Further, novelty is evaluated using unsupervised algorithms (Amorim et al., 2019). The methodology was proposed for social media, which might not require any scoring function for novelty assessment.

Literature studies suggested novelty as a conceptual shift in design. A conceptual shift of a sketch involving a concept can be related to another concept. It is a significant procedure in Design education as it is engaged in evaluating a design from multiple perspectives and identify uniqueness in a response. Karmimi et al. (2019) proposed two parameters to evaluate novelty- 1) visual similarity and 2) conceptual similarity. Visual similarity was measured using QuickDraw dataset, where vector representations of visual sketches were computed. Further, feature vectors were clustered based on their visual similarity. Google News corpus was used to evaluate conceptual similarity. Word embeddings were created, and subsequently cosine similarity function was used to measure distance between concepts (Karimi et al., 2019).

Assessment of creative responses in Design in a general context is different from examination on a large scale. Pedagogues initially intend to search for a relevant response (Abacha &

Demner-Fushman, 2019; Esposito et al., 2020) compare it with other responses to evaluate novelty. Relevance is highly prioritized in examination because a response might possess aesthetic attributes, but it must meet the requirements of the question.

Literature highlights novelty detection by applying various classification algorithms (Désir et al., 2013; Schölkopf et al., 2001); however, it is challenging to acquire novel dataset as it is associated with newness of a concept. Bodesheim et al. (2015) proposed a shift of concept for every novel response. Similar to human evaluation strategy, irrelevant responses were discarded before scoring novelty. Further, each sample's local learning model was framed using the K-nearest neighbour algorithm. A response was considered novel if it was at a distance from its nearest neighbours (Bodesheim et al., 2015).

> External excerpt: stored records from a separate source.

(** The configuration of the test "with invalid config returns error":
    every tested field is invalid at once. *)
Definition all_invalid : Config := minimal "" "" 0 0.

(** The store after a successful [NewClient] on the configuration at [l]. *)
Definition constructed (driver : Driver) (l : positive) (c : Config) (w : world) : world :=
  let rdb := NewClient_ret driver (trace w) (Options_of c) in
  {| configs := configs w;
     clients := <[fresh (dom (clients w)) :=
                    {| redis_Client := Some rdb; config := Some l |}]> (clients w);
     trace := trace w ++ [NewClientCall (Options_of c) rdb] |}.

(** A store whose one client has a connection and no configuration. *)
Definition store_without_config : world :=
  {| configs := {[1%positive := DefaultConfig_value]};
     clients := {[1%positive := {| redis_Client := Some 7%positive; config := None |}]};
     trace := [] |}.

(** A store with one client, built on the default configuration. *)
Definition store_with_client : world :=
  {| configs := {[1%positive := DefaultConfig_value]};
     clients := {[1%positive := {| redis_Client := Some 7%positive;
                                   config := Some 1%positive |}]};
     trace := [] |}.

However, datasets considered in the article were purely image-based solutions, and there were no case studies related to a

combination of sketch and textual descriptions. Further, the study described evaluation of novelty for a generalized context; however, for a specific context such as evaluation for mass examination in Design based educational assessment, it is required to define context-specific parameters for evaluation.

Linder et al. (2013) highlighted procedures to assess novelty from Googles’ list items of images. Initially, a sample of 3579 images was acquired, and search queries for sample were created algorithmically. Queries were utilized to perform search of images and search results were captured. A function was derived that can measure novelty by inversing the number of search results generated by an image (Linder et al., 2013). This mechanism was coherent but hard to correlate with dimensions of examination. Though search techniques on the web might be applied in a few cases, such as design registration or design exhibition, evaluation associated with mass examination requires comparing and contrasting ideas within a cohort of responses.

Further, assessment in Design based entrance examination is associated with creative responses that are an amalgamation of visual and textual content. The study did not highlight possible categories of image-based pattern of creative responses. Moreover, the function defined was restricted to image-based responses over web and was not adapted to solution found in other media.

The insights of this section of literature review are as follows:

i. Novelty is measured quantitatively across various fields, but hardly any study highlighted digitized evaluation of novelty in responses illustrating image-based creative aptitude.

ii. Majority of the studies have demonstrated measuring novelty based on various parameters, however, the procedure of identifying and extracting these parameters were not categorically specified and detailed.

iii. Parameters of evaluating novelty are domain-specific, but hardly any studies focussed on features of novelty specifically associated with image-based creative aptitude of students specifically for Design or creative specialization domain.